● SUPPLIED RECORDS:

Lemma HandleReadiness_gens ctx now r st :
  gens_ordered (sess st) -> gens_ordered (sess (snd (HandleReadiness ctx now r st))).
Proof.
  intros Hg. change (wp (HandleReadiness ctx now r) (fun _ st' => gens_ordered (sess st')) st).
  unfold HandleReadiness. srv_run; cbn [sess registry]; try done; try (by eapply rejected_gens).
  by apply (promote_gens _ (Readiness.Generation r)).
Qed.

Lemma OfferSnapshot_gens ctx now x st :
  gens_ordered (sess st) -> offer_monotone (CallOfferSnapshot ctx now x) (sess st) ->
  gens_ordered (sess (snd (OfferSnapshot ctx now x st))).
Proof.
  intros Hg Hm. change (wp (OfferSnapshot ctx now x) (fun _ st' => gens_ordered (sess st')) st).
  unfold OfferSnapshot. srv_run; cbn [sess registry]; try done; try (by eapply rejected_gens).
  simpl in Hm. cbn. destruct Hg.
  destruct (hasActive (sess st)) eqn:Ha, (hasCandidate (sess st)) eqn:Hc; simpl in *; bool_prop;
    constructor; cbn; intros; simplify_eq; cbn; auto; try congruence;
    try specialize (Hm eq_refl); lia.
Qed.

● WORK TO BE COMPLETED: Return every line of the material word for word.

● RESPONSE AREA:
Lemma HandleReadiness_gens ctx now r st :
  gens_ordered (sess st) -> gens_ordered (sess (snd (HandleReadiness ctx now r st))).
Proof.
  intros Hg. change (wp (HandleReadiness ctx now r) (fun _ st' => gens_ordered (sess st')) st).
  unfold HandleReadiness. srv_run; cbn [sess registry]; try done; try (by eapply rejected_gens).
  by apply (promote_gens _ (Readiness.Generation r)).
Qed.

Lemma OfferSnapshot_gens ctx now x st :
  gens_ordered (sess st) -> offer_monotone (CallOfferSnapshot ctx now x) (sess st) ->
  gens_ordered (sess (snd (OfferSnapshot ctx now x st))).
Proof.
  intros Hg Hm. change (wp (OfferSnapshot ctx now x) (fun _ st' => gens_ordered (sess st')) st).
  unfold OfferSnapshot. srv_run; cbn [sess registry]; try done; try (by eapply rejected_gens).
  simpl in Hm. cbn. destruct Hg.
  destruct (hasActive (sess st)) eqn:Ha, (hasCandidate (sess st)) eqn:Hc; simpl in *; bool_prop;
    constructor; cbn; intros; simplify_eq; cbn; auto; try congruence;
    try specialize (Hm eq_refl); lia.
Qed.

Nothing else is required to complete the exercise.